I keep at least two trays going at any one time.


----------



## Britestar (22 November 2017)

You could try feliscratch to guide her to somewhere you want her to go. Its made by Feliway.


----------



## BeckyFlowers (22 November 2017)

Have you tried using a cardboard scratcher as suggested above, or simply putting a couple of cardboard boxes down for her?  Mine fortunately uses a scratching post for the most part but she does love having a scratch in one of her many cardboard boxes!  If you are going to get a scratching post ensure it is as tall as possible, as the short ones are really no good - they like to stretch up when they scratch.  They also like to scratch their claws when they wake up, so maybe position scratcher/post/box near to her bed.  Could you buy a cat tree?  They have lots of scratchy posts, so if she sleeps in the tree she may scratch when she wakes up on the post.  If there is an area of carpet she seems to prefer, stick the cardboard there and see if she has a go on it.  Other than that, I'm out of suggestions!


----------



## Shady (23 November 2017)

I had this problem years ago with a cat and the only thing that worked was the OH making a scratching post out of  branches in a sort of v shape so she could climb it too, she loved it and never scratched anything else again. A bit drastic i know but needs must sometimes.....


----------



## Umbongo (23 November 2017)

I would try again with a scratching post and spray it with catnip spray, and/or feliscratch.
My friend also made a scratching post out of an old log and branches. Her cats loved it.
She needs to have somewhere else she can scratch and go about her normal behaviour/relieve stress etc. 

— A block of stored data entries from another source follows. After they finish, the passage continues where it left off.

(* ===== verification/Ac97Props.v ===== *)
(** * The theorems about the AC97 driver

    The ring of descriptors is a window on the clip being played: the entries handed to the
    controller, from the start of playback and by the interrupt handler, are the clip cut into
    chunks, in order, each in the slot the controller looks at next. *)

From S2P Require Import Prelude Loops Mm PagingSpec Acpi PortIo Pci Ac97.

(** ** Chunks *)

(** Samples of the next entry with [r] bytes left: whole stereo frames, which have four bytes. *)
Definition chunk (r : Z) : Z := if 8188 <=? r then 4094 else r / 4 * 2.

Lemma samples_chunk pos end_ : 0 ≤ pos ≤ end_ → end_ < 2 ^ 32 → samples_in_chunk pos end_ = chunk (end_ - pos).
Proof.
  intros Hp He. unfold samples_in_chunk, chunk, AC97_MAX_SAMPLES_PER_ENTRY. rewrite wrap_small by lia.
  change (4094 * 2) with 8188. destruct (Z.leb_spec 8188 (end_ - pos)) as [|Hr]; [done|].
  set (r := end_ - pos) in *. rewrite Z.shiftr_div_pow2 by lia. change (2 ^ 1) with 2.
  pose proof (Z.div_mod r 2 ltac:(lia)). pose proof (Z.mod_pos_bound r 2 ltac:(lia)).
  rewrite (wrap_small 16 (r / 2)) by lia.
  assert ((r / 2) .& unot 32 1 = r / 2 / 2 ^ 1 * 2 ^ 1) as -> by (apply (land_unot_ones 32 (r / 2) 1); lia).
  change (2 ^ 1) with 2. pose proof (Z.div_mod (r / 2) 2 ltac:(lia)). pose proof (Z.mod_pos_bound (r / 2) 2 ltac:(lia)).
  rewrite wrap_small by lia. rewrite Z.div_div by lia. done.
Qed.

https://icatcare.org/advice/problem-behaviour/scratching-furniture-and-carpets


----------



## MagicMelon (27 November 2017)

Ok thanks all, will try the scratching post route and see how we get on. Will try her with a cardboard type one and a log!  The only other slight issue is that occassionally one of them who is particularily stupid does eat things it shouldn't... she will sometimes eat cardboard and she already had a vet trip last year as she'd found some little foam things my child played with and chewed them up eating them causing a blockage!  She really is a strange character.


----------



## Sussexbythesea (27 November 2017)

MagicMelon said:



			Ok thanks all, will try the scratching post route and see how we get on. Will try her with a cardboard type one and a log!  The only other slight issue is that occassionally one of them who is particularily stupid does eat things it shouldn't... she will sometimes eat cardboard and she already had a vet trip last year as she'd found some little foam things my child played with and chewed them up eating them causing a blockage!  She really is a strange character.
		
Click to expand...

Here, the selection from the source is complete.